Through her interaction with the villagers, Sebastian has developed special bonds with the people she serves in the villages. Also, spending time with them has impressed on her to value her time while working, and to assist as many patients as possible.
“When patients come and wait for long I am not happy, because I know that if they miss their transport to go back they would be stranded or struggle to get back home,” she said. She has thus made a point of it to assist those patients from far villages.
She said she feels “so much pain” if her patients experience delays at the hospital. Her love for people has had an impact in the community and she feels that her efforts are appreciated. “The homba (chief) here supports us very well. He likes us working here,” she says.
Sebastian does not work in isolation. Apart from the other Catholic nuns with whom she works to reach out to communities, she has headed Nyangana Catholic Hospital as its matron since 2013.
“I know very well that God is leading us. I remain with my call. It’s not really easy,” she said of her role as the matron. Even though she has an important task of ensuring the smooth running of the hospital, Sister Sebastian sometimes makes time for herself by visiting people in their villages.
“My heart is with the patients; when they are sick I encourage them to go to church. I encourage young people [to realise] the importance of education and as a congregation we try to assist the very poor people from the villages,” she says.
“The prayer atmosphere in the hospital has contributed to its overall success,” she believes. Just recently, the hospital reached a 94.4 percent milestone in terms of babies born HIV negative, despite being exposed to the virus due to their mothers’ positive status.
“If you really want to care for the sick, you must be prayerful. I encourage the nurses to pray to have compassion for the sick. Even if they are not Catholic, I encourage them to pray,” she said.
Yet, being a nun comes with its share of challenges, she admits indirectly. To cleanse herself, to remain focused, strong and pious, Sebastian attends Holy Mass (church service) daily.
“As human beings, we are here to give the compassionate love of God to the people. Challenges and difficulties come, but it never puts me down because of the compassionate love of God,” she said, responding to a question on how she deals with challenges.

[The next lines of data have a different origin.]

(** [await asyncio.gather] on the coroutines, under a schedule: the outcome
    ([None]: the schedule ends and [gather] is still pending) and the
    loop at that moment. *)
Definition gather {A} (coros : list (coro A)) (sem : Z) (sched : schedule)
  : option (outcome (list A)) * loop A :=
  let l := turn sched
             (mkLoop coros sem
                (match coros with [] => Some (Ok []) | _ => None end) []) in
  (outer l, l).

(** [sum(results)]. *)
Definition sum (xs : list Z) : Z := fold_left Z.add xs 0.

(** [cpu_bench_asyncio(tasks, units, concurrency)]. *)
Definition cpu_bench_asyncio (tasks units concurrency : Z) (sched : schedule)
  : option (outcome unit) * loop Z :=
  match Semaphore concurrency with
  | Raise e => (Some (Raise e), mkLoop [] concurrency None [])
  | Ok sem =>
      let one := async_with_sem (Return (Cpu.cpu_work units)) in
      match gather (map (fun _ => one) (range tasks)) sem sched with
      | (Some (Ok results), l) => let _ := sum results in (Some (Ok tt), l)
      | (Some (Raise e), l) => (Some (Raise e), l)
      | (None, l) => (None, l)
      end
  end.

(** [io_bench_asyncio(tasks, concurrency, port, payload)]. *)
Definition io_bench_asyncio (tasks concurrency port : Z) (payload : bytes)
    (sched : schedule) : option (outcome unit) * loop unit :=
  match Semaphore concurrency with
  | Raise e => (Some (Raise e), mkLoop [] concurrency None [])
  | Ok sem =>
      let one := async_with_sem (io_client_once port payload) in
      match gather (map (fun _ => one) (range tasks)) sem sched with
      | (Some (Ok _), l) => (Some (Ok tt), l)
      | (Some (Raise e), l) => (Some (Raise e), l)
      | (None, l) => (None, l)
      end
  end.

Definition failed {A} (c : coro A) : bool :=
  match c with Throw _ => true | _ => false end.

(** What holds of this loop at every turn: while the future of [gather]
    is pending no task has failed; a future with a result has the results
    of all the tasks; a future with an exception has the exception of the
    task that has failed, the only one in a loop that calls the callback
    in the turn of the failure. *)
Definition sound {A} (l : loop A) : Prop :=
  match outer l with
  | None => Forall (fun c => failed c = false) (tasks l)
  | Some (Ok results) => mapM result_of (tasks l) = Some results
  | Some (Raise e) =>
      exists i, tasks l !! i = Some (Throw e)
                /\ forall j c, j <> i -> tasks l !! j = Some c -> failed c = false
  end.

(** A schedule for two tasks that both get the semaphore: both wait for
    their connection; the first is connected, writes, and gets back a
    byte that is not the one it has sent; the second is still waiting. *)
Definition mismatch_first : schedule :=
  [(0%nat, Ok []); (1%nat, Ok []);
   (0%nat, Ok []); (0%nat, Ok []); (0%nat, Ok ["y"%byte]); (0%nat, Ok [])].

(** A coroutine alone, resumed with the answers in order: its outcome
    ([None]: the answers end before it does) and where it was suspended
    and what it did, in order. *)
Fixpoint drive {A} (c : coro A) (answers : list (outcome bytes))
  : option (outcome A) * list (wait + action) :=
  match c with
  | Return a => (Some (Ok a), [])
  | Throw e => (Some (Raise e), [])
  | Act a k => let '(r, tr) := drive k answers in (r, inr a :: tr)
  | Await w k =>
      match answers with
      | [] => (None, [inl w])
      | r :: rest => let '(o, tr) := drive (k r) rest in (o, inl w :: tr)
      end
  end.

(** A coroutine that can come to a wait for bytes to read. *)
Fixpoint may_read {A} (c : coro A) : Prop :=
  match c with
  | Return _ | Throw _ => False
  | Act _ k => may_read k
  | Await (ReadExactly _) _ => True
  | Await _ k => exists r, may_read (k r)
  end.

End Aio.

(** ** The executors: thread pool and process pool *)

Module Pool.

Inductive kind : Type := Threads | Processes.

(** What an observer of the executors sees. *)
Inductive pool_event : Type :=
| Created (k : kind) (max_workers : Z)
| Submitted (k : kind)
| ShutDown (k : kind).

(** The world of a benchmark: the connection each task will get, in the
    order of the tasks, and the events of the executors so far (a ghost
    field). *)
Record world : Type := mkWorld {
  conns : list Echo.net;
  journal : list pool_event
}.

Definition observe (ev : pool_event) : M world unit :=
  fun w => (Ok tt, mkWorld (conns w) (journal w ++ [ev])).

(** [ThreadPoolExecutor(max_workers=n)] and
    [ProcessPoolExecutor(max_workers=n)] of [concurrent.futures]: both
    refuse a number of workers that is not positive. *)
Definition ThreadPoolExecutor (max_workers : Z) : M world kind :=
  if max_workers <=? 0
  then raise (ValueError "max_workers must be greater than 0")
  else (observe (Created Threads max_workers) ;;; ret Threads)%py.

Definition ProcessPoolExecutor (max_workers : Z) : M world kind :=
  if max_workers <=? 0
  then raise (ValueError "max_workers must be greater than 0")
  else (observe (Created Processes max_workers) ;;; ret Processes)%py.

(** The exit of [with ... as ex]: [ex.shutdown(wait=True)]. *)
Definition shutdown (ex : kind) : M world unit := observe (ShutDown ex).

(** [ex.submit(fn, x)] for a function without effects: the future holds
    what the call gives. *)
Definition submit {A} (ex : kind) (call : outcome A) : M world (outcome A) :=
  (observe (Submitted ex) ;;; ret call)%py.

(** A task that uses the network runs on the connection of its rank; a
    task without one is refused. *)
Definition no_connection : Echo.net :=
  Echo.mkNet (Some (OSError "Connection refused")) None [] [].

Definition submit_io {A} (ex : kind) (rank : nat) (task : M Echo.net A)
  : M world (outcome A) :=
  fun w =>
    let '(r, c) := task (default no_connection (conns w !! rank)) in
    (Ok r, mkWorld (<[rank := c]> (conns w)) (journal w ++ [Submitted ex])).

(** [f.result()]. *)
Definition result {S A} (f : outcome A) : M S A := fun s => (f, s).

(** [[g(x) for x in xs]] with effects. *)
Fixpoint collect {S A B} (xs : list A) (g : A -> M S B) : M S (list B) :=
  match xs with
  | [] => ret []
  | x :: xs' => (y <- g x ;; ys <- collect xs' g ;; ret (y :: ys))%py
  end.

Having lived in Nyangana since 2000, Sebastian does not consider herself a resident of India anymore.
“I feel this is my home, because I get to meet my people (family) only on holidays, which is usually once a year or once in two years,” adds Sebastian, revealing that she has eight sisters and one brother. Her mother is also still alive, she further notes.
“I was born an enthusiastic person and when I’m out of India, I don’t look for the Indian way of life,” she says, explaining that as a nun she has been prepared to live in such a way to fulfill her call. “I was really very happy to see this area. Yes, there are some differences, but there are also similarities,” she says.
Talking about cultural shocks she experienced, although they were not many, Sebastian said: “I didn’t feel like I’m in an African country. Where I come from people work hard to sustain themselves. We stay in a family set-up. But here, many of the children don’t have both parents. So, it was really shocking to see that is the case.”
For now, she is happy at Nyangana. “If I feel I’m tired I can say (tell the church authorities) and I might be posted to a different area,” she remarked.
Nyangana District Hospital was founded in 1936 by the Benedictine nuns of Tutzig as there was no hospital in the whole Kavango Region then.
The hospital has several different departments such as Adult Male ward, Adult Female ward, Pediatric ward, Maternity ward, TB ward, Casualty, Operation, Operating Theatre, Laboratory, Radiology, Pharmacy, Laundry, Maintenance, Kitchen, and Store departments.